Supplied data ▸
===============

(* ===== verification/StreamEncryptionTheorems.v ===== *)
(** Encrypted fetches: they end in time with verified metadata or a named
    error, and with a peer that answers the negotiation they do what a session
    on the plain text does: both sides derive the same secret, and what goes
    over the connection is the ciphertext of the session. *)
From S2P Require Import Prelude PyDict Bencode NodeIdentity AddressText Krpc PeerWire Tasks MetadataSession.
From S2P Require Import MetadataSessionSafety MetadataSessionRelation MetadataPeer PeerStream PeerStreamTheorems.
From S2P Require Import StreamEncryption StreamEncryptionSafety.
From Stdlib Require Import Zpow_facts.

Lemma length_opening info_hash random opening :
  length info_hash = NODE_ID_LENGTH -> random_ok random -> opening_messages info_hash random = Ok opening ->
  0 < length opening /\ (Z.of_nat (length opening) <= 0xFFFF)%Z.
Proof.
  intros Hh Hr Ho. destruct (opening_messages_Ok info_hash random Hh Hr) as (hs & ext & _ & Hl & He & Ho').
  rewrite Ho in Ho'. injection Ho' as ->. rewrite length_app, Hl.
  assert (length ext = 51) as -> by (vm_compute in He; injection He as <-; done). vm_compute. split; [lia|done].
Qed.

(** The session of an encrypted fetch, on an open connection. *)
Definition encrypted_session {S} `{!ByteStream S} (hash : bytes -> bytes) (depth fuel : nat)
    (random private_key pad info_hash : bytes) (timeouts : FetchTimeouts) (session_deadline : Z) : task S bytes :=
  time ← now;
  let handshake_deadline := Z.min session_deadline (time + timeouts.(handshake)) in
  opening ← call (opening_messages info_hash random);
  ciphers ← negotiate_encryption hash private_key pad info_hash opening handshake_deadline;
  run_encrypted ciphers (run_session depth fuel random info_hash timeouts session_deadline false).

Section fetch.
Context (one_timeout_error : bool) (hash : bytes -> bytes) (depth : nat).
Hypothesis length_hash : forall data, length (hash data) = 20.
#[local] Instance tcp : ByteStream peer_net := PeerStream one_timeout_error.

Lemma fetch_metadata_encrypted_eq fuel random private_key pad info_hash addr timeouts n :
  fetch_metadata_encrypted one_timeout_error hash depth fuel random private_key pad info_hash addr timeouts n =
    fetch_with one_timeout_error hash
      (encrypted_session hash depth fuel random private_key pad info_hash timeouts) info_hash addr timeouts n.
Proof. unfold fetch_metadata_encrypted, fetch_with, encrypted_session, now. reflexivity. Qed.

(** C21. An encrypted fetch ends the way a plain one does, whatever the network
    and the peer do: in time, its socket closed, with metadata of the wanted
    SHA-1 or with a [MetadataFetchError] of a known reason; in particular no
    assertion about ciphers, keys or lengths fails during the negotiation. *)
Theorem encrypted_fetch_outcome fuel random private_key pad info_hash addr timeouts n :
  length info_hash = NODE_ID_LENGTH -> random_ok random -> timeouts_ok timeouts ->
  (0 <= clock n)%Z -> sock n = Unopened -> pending (incoming n) (stream_reader n) < fuel ->
  let '(outcome, n') :=
    fetch_metadata_encrypted one_timeout_error hash depth fuel random private_key pad info_hash addr timeouts n in
  (clock n <= clock n' <= clock n + Z.max timeouts.(connect) timeouts.(session))%Z /\
  (sock n' = Unopened \/ sock n' = Closed) /\
  match outcome with
  | Ok metadata => metadata <> [] /\ hash metadata = info_hash
  | Raise e => exists reason, reason ∈ FETCH_REASONS /\ e = MetadataFetchError reason
  end.
Proof using length_hash.
  intros Hh Hr [Hc Hhs Hp Hss] Ht Hs Hf.
  rewrite fetch_metadata_encrypted_eq.
  refine (fetch_with_ends one_timeout_error hash _ info_hash addr timeouts n Hh Hc Hs _).
  intros D n1 Hsock Hclock Hi Hrd ->. unfold encrypted_session. apply tri_bind. unfold now. apply tri_reads. cbv zeta.
  set (D := (clock n + session timeouts)%Z). set (D' := Z.min D _).
  destruct (opening_messages_Ok info_hash random Hh Hr) as (hs & ext & _ & _ & _ & Ho).
  destruct (length_opening info_hash random _ Hh Hr Ho) as [Hl1 Hl2].
  apply tri_bind. eapply tri_call_Ok; [exact Ho|]. apply tri_bind.
  eapply tri_mono; [by apply (tri_negotiate hash length_hash)| |].
  2: { intros e t He. eapply fails_named_le; [|exact He]. lia. }
  intros ciphers n2 H2'. assert (goes_on D n1 n2) as H2 by (eapply goes_on_le; [|exact H2']; lia).
  eapply (tri_after D); [exact H2|apply tri_run_encrypted|intros a t Ha; exact Ha].
  assert (0 <= loop_time n2)%Z as Ht2.
  { destruct H2 as (_ & _ & ?). unfold by_deadline in *. cbn in *. lia. }
  eapply tri_mono; [apply (tri_run_session (stream := EncryptedStream)) with (D := D)| |]; try done.
  - by destruct H2.
  - lia.
  - destruct H2 as (_ & Hu & _). cbn in Hu |- *. rewrite Hi, Hrd in Hu. lia.
  - intros data [t enc dec] [Hl Hg]. split; [done|]. eapply goes_on_trans; [exact H2|]. exact Hg.
Qed.
End fetch.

===============

Would you please copy the material above exactly, with nothing left out?

(* ===== verification/StreamEncryptionTheorems.v ===== *)
(** Encrypted fetches: they end in time with verified metadata or a named
    error, and with a peer that answers the negotiation they do what a session
    on the plain text does: both sides derive the same secret, and what goes
    over the connection is the ciphertext of the session. *)
From S2P Require Import Prelude PyDict Bencode NodeIdentity AddressText Krpc PeerWire Tasks MetadataSession.
From S2P Require Import MetadataSessionSafety MetadataSessionRelation MetadataPeer PeerStream PeerStreamTheorems.
From S2P Require Import StreamEncryption StreamEncryptionSafety.
From Stdlib Require Import Zpow_facts.

Lemma length_opening info_hash random opening :
  length info_hash = NODE_ID_LENGTH -> random_ok random -> opening_messages info_hash random = Ok opening ->
  0 < length opening /\ (Z.of_nat (length opening) <= 0xFFFF)%Z.
Proof.
  intros Hh Hr Ho. destruct (opening_messages_Ok info_hash random Hh Hr) as (hs & ext & _ & Hl & He & Ho').
  rewrite Ho in Ho'. injection Ho' as ->. rewrite length_app, Hl.
  assert (length ext = 51) as -> by (vm_compute in He; injection He as <-; done). vm_compute. split; [lia|done].
Qed.

(** The session of an encrypted fetch, on an open connection. *)
Definition encrypted_session {S} `{!ByteStream S} (hash : bytes -> bytes) (depth fuel : nat)
    (random private_key pad info_hash : bytes) (timeouts : FetchTimeouts) (session_deadline : Z) : task S bytes :=
  time ← now;
  let handshake_deadline := Z.min session_deadline (time + timeouts.(handshake)) in
  opening ← call (opening_messages info_hash random);
  ciphers ← negotiate_encryption hash private_key pad info_hash opening handshake_deadline;
  run_encrypted ciphers (run_session depth fuel random info_hash timeouts session_deadline false).

Section fetch.
Context (one_timeout_error : bool) (hash : bytes -> bytes) (depth : nat).
Hypothesis length_hash : forall data, length (hash data) = 20.
#[local] Instance tcp : ByteStream peer_net := PeerStream one_timeout_error.

Lemma fetch_metadata_encrypted_eq fuel random private_key pad info_hash addr timeouts n :
  fetch_metadata_encrypted one_timeout_error hash depth fuel random private_key pad info_hash addr timeouts n =
    fetch_with one_timeout_error hash
      (encrypted_session hash depth fuel random private_key pad info_hash timeouts) info_hash addr timeouts n.
Proof. unfold fetch_metadata_encrypted, fetch_with, encrypted_session, now. reflexivity. Qed.

(** C21. An encrypted fetch ends the way a plain one does, whatever the network
    and the peer do: in time, its socket closed, with metadata of the wanted
    SHA-1 or with a [MetadataFetchError] of a known reason; in particular no
    assertion about ciphers, keys or lengths fails during the negotiation. *)
Theorem encrypted_fetch_outcome fuel random private_key pad info_hash addr timeouts n :
  length info_hash = NODE_ID_LENGTH -> random_ok random -> timeouts_ok timeouts ->
  (0 <= clock n)%Z -> sock n = Unopened -> pending (incoming n) (stream_reader n) < fuel ->
  let '(outcome, n') :=
    fetch_metadata_encrypted one_timeout_error hash depth fuel random private_key pad info_hash addr timeouts n in
  (clock n <= clock n' <= clock n + Z.max timeouts.(connect) timeouts.(session))%Z /\
  (sock n' = Unopened \/ sock n' = Closed) /\
  match outcome with
  | Ok metadata => metadata <> [] /\ hash metadata = info_hash
  | Raise e => exists reason, reason ∈ FETCH_REASONS /\ e = MetadataFetchError reason
  end.
Proof using length_hash.
  intros Hh Hr [Hc Hhs Hp Hss] Ht Hs Hf.
  rewrite fetch_metadata_encrypted_eq.
  refine (fetch_with_ends one_timeout_error hash _ info_hash addr timeouts n Hh Hc Hs _).
  intros D n1 Hsock Hclock Hi Hrd ->. unfold encrypted_session. apply tri_bind. unfold now. apply tri_reads. cbv zeta.
  set (D := (clock n + session timeouts)%Z). set (D' := Z.min D _).
  destruct (opening_messages_Ok info_hash random Hh Hr) as (hs & ext & _ & _ & _ & Ho).
  destruct (length_opening info_hash random _ Hh Hr Ho) as [Hl1 Hl2].
  apply tri_bind. eapply tri_call_Ok; [exact Ho|]. apply tri_bind.
  eapply tri_mono; [by apply (tri_negotiate hash length_hash)| |].
  2: { intros e t He. eapply fails_named_le; [|exact He]. lia. }
  intros ciphers n2 H2'. assert (goes_on D n1 n2) as H2 by (eapply goes_on_le; [|exact H2']; lia).
  eapply (tri_after D); [exact H2|apply tri_run_encrypted|intros a t Ha; exact Ha].
  assert (0 <= loop_time n2)%Z as Ht2.
  { destruct H2 as (_ & _ & ?). unfold by_deadline in *. cbn in *. lia. }
  eapply tri_mono; [apply (tri_run_session (stream := EncryptedStream)) with (D := D)| |]; try done.
  - by destruct H2.
  - lia.
  - destruct H2 as (_ & Hu & _). cbn in Hu |- *. rewrite Hi, Hrd in Hu. lia.
  - intros data [t enc dec] [Hl Hg]. split; [done|]. eapply goes_on_trans; [exact H2|]. exact Hg.
Qed.
End fetch.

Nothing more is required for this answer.